Bienvenidas las encinas y adiós a las hayas en Cantabria

En el marco del proyecto piloto “Laboratorio para la implementación de medidas de adaptación al cambio climático en Espacios Naturales Protegidos de Cantabria”, la Mancomunidad de Municipios Sostenibles de Cantabria, MMS está desarrollando diversos planes relacionados con el sector forestal de su ámbito territorial, y en particular con la sustitución progresiva de las repoblaciones de eucalipto por otras especies alternativas menos exigentes en consumo de agua, el aprovechamiento energético de los residuos forestales (Biomasa) y el uso de microreservas forestales para la protección de las masas de hayedo y alisedas.
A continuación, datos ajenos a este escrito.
(** The header pattern on the text of a header statement. *)
Lemma sscanf_header_text w1 w2 w3 part w4 w5 w6 w7 ds rest :
  spaces w1 -> spaces w2 -> spaces w3 -> word part ->
  spaces w4 -> w4 <> [] -> spaces w5 -> spaces w6 -> spaces w7 ->
  digits ds -> stops isdigit rest ->
  sscanf (header_text w1 w2 w3 part w4 w5 w6 w7 ds rest) header_format
  = (2, [VStr part; VInt (to_int (clamp_long (decimal ds)))]).
Proof.
  intros H1 H2 H3 Hpart H4 H4' H5 H6 H7 Hds Hrest.
  rewrite sscanf_header. unfold header_text.
  change header_directives
    with ((DChar <$> str "attribute") ++ DSpace
          :: (DChar <$> str "BOUNDARY_LENGTH") ++ DSpace
          :: (DChar <$> str "of") ++ DSpace :: DStr true :: DSpace
          :: (DChar <$> str ":") ++ DSpace
          :: (DChar <$> str "entity") ++ DSpace
          :: (DChar <$> str "is") ++ DSpace :: DInt true
          :: (DChar <$> str ";") ++ []).
  rewrite scan_chars, scan_space by done.
  rewrite scan_chars, scan_space by done.
  rewrite scan_chars.
  assert (stops isspace (part ++ w4 ++ str ":" ++ w5 ++ str "entity" ++ w6
                           ++ str "is" ++ w7 ++ ds ++ rest)) as Hp.
  { destruct Hpart as [Hne Hp]. destruct part as [|c part']; [done|]. by inversion Hp. }
  rewrite scan_space by done.
  rewrite scan_word; [|done|].
  2:{ destruct w4 as [|c w4']; [done|]. cbn. apply Forall_cons_1 in H4 as [Hc _].
      by rewrite Hc. }
  rewrite scan_space by done.
  rewrite scan_chars, scan_space by done.
  rewrite scan_chars, scan_space by done.
  rewrite scan_chars.
  assert (stops isspace (ds ++ rest)) as Hd.
  { destruct Hds as [Hne Hd]. destruct ds as [|c ds']; [done|].
    cbn. apply isdigit_not_space. by inversion Hd. }
  rewrite scan_space by done.
  rewrite scan_digits by done.
  cbn [push app]. destruct rest as [|c rest']; [done|].
  cbn [fmap list_fmap str list_ascii_of_string app scan].
  by destruct (chr_eq c ";").
Qed.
Parece claro que la tendencia del encinar Cantábrico es la expansión. Se han obtenido los modelos de potencialidad forestal para la encina (figura 1) y el haya (figura 2), una de carácter mediterráneo y la otra de carácter fuertemente atlántico. Los resultados son los siguientes: 

mapa evolucion encina Cantabria

Fig 1. Evolución de la potencialidad bioclimática de la encina

mapa evolucion haya Cantabria

Fig 2. Evolución de la potencialidad bioclimática del haya

 

Como se puede apreciar en las figuras, la encina, una especie de ámbito mediterráneo, experimenta un fuerte incremento de su área potencial de distribución, ocupando tanto los terrenos litorales, en donde hoy día constituye la vegetación potencial dominante, como las áreas más interiores. Por el contrario, el haya, estrictamente atlántica, ve disminuida paulatinamente su área potencial. Este efecto no es muy patente en la zona de estudio porque esta especie aparece en ella de manera casi marginal, ya que son dominantes en el territorio los bosques de roble y encina como vegetación potencial, pero es muy intensa para el conjunto de Cantabria. Es importante comentar que el modelo del roble común (Quercus robur) no ha dado resultados aceptables. La explicación de esta dificultad para establecer las relaciones de interdependencia funcional entre esta importante especie y el clima radica, precisamente, en la amplitud y flexibilidad del nicho ecológico del roble, presente en todo tipo de ambientes, lo que hace difícil relacionarlo con unos parámetros climáticos determinados.

Además se pueden extraer una serie de conclusiones y recomendaciones en relación al sector forestal y la biodiversidad:

  • La flora y fauna asociada a periodos más fríos y húmedos, como el hayedo, tenderá a desaparecer, quedando encerrada en reductos microclimáticos. Mientras que el encinar atlántico su tendencia es la expansión.
  • Protección estricta de arbolado autóctono y elaboración de planes para su recuperación.
  • Sustitución progresiva de las repoblaciones de Eucalipto por otras especies alternativas menos exigentes en consumo de agua.
  • Delimitación y monitoreo de brezales hiperhúmedos y control riguroso de los incendios forestales.

Información obtenida del proyecto ADAPTACLIMA para los distintos sectores analizados en el marco del Estudio “Análisis Territorial para la determinación del impacto en el sector forestal y agro-ganadero derivado del Cambio Climático en el territorio de la Mancomunidad de Municipios Sostenibles de Cantabria” realizado por investigadores del Dpto. de Ciencias de la Tierra y Física de la Materia Condensada y CSIC-Instituto de Física de Cantabria (Universidad de Cantabria), SIG Rural S.L. y Predictia S.L.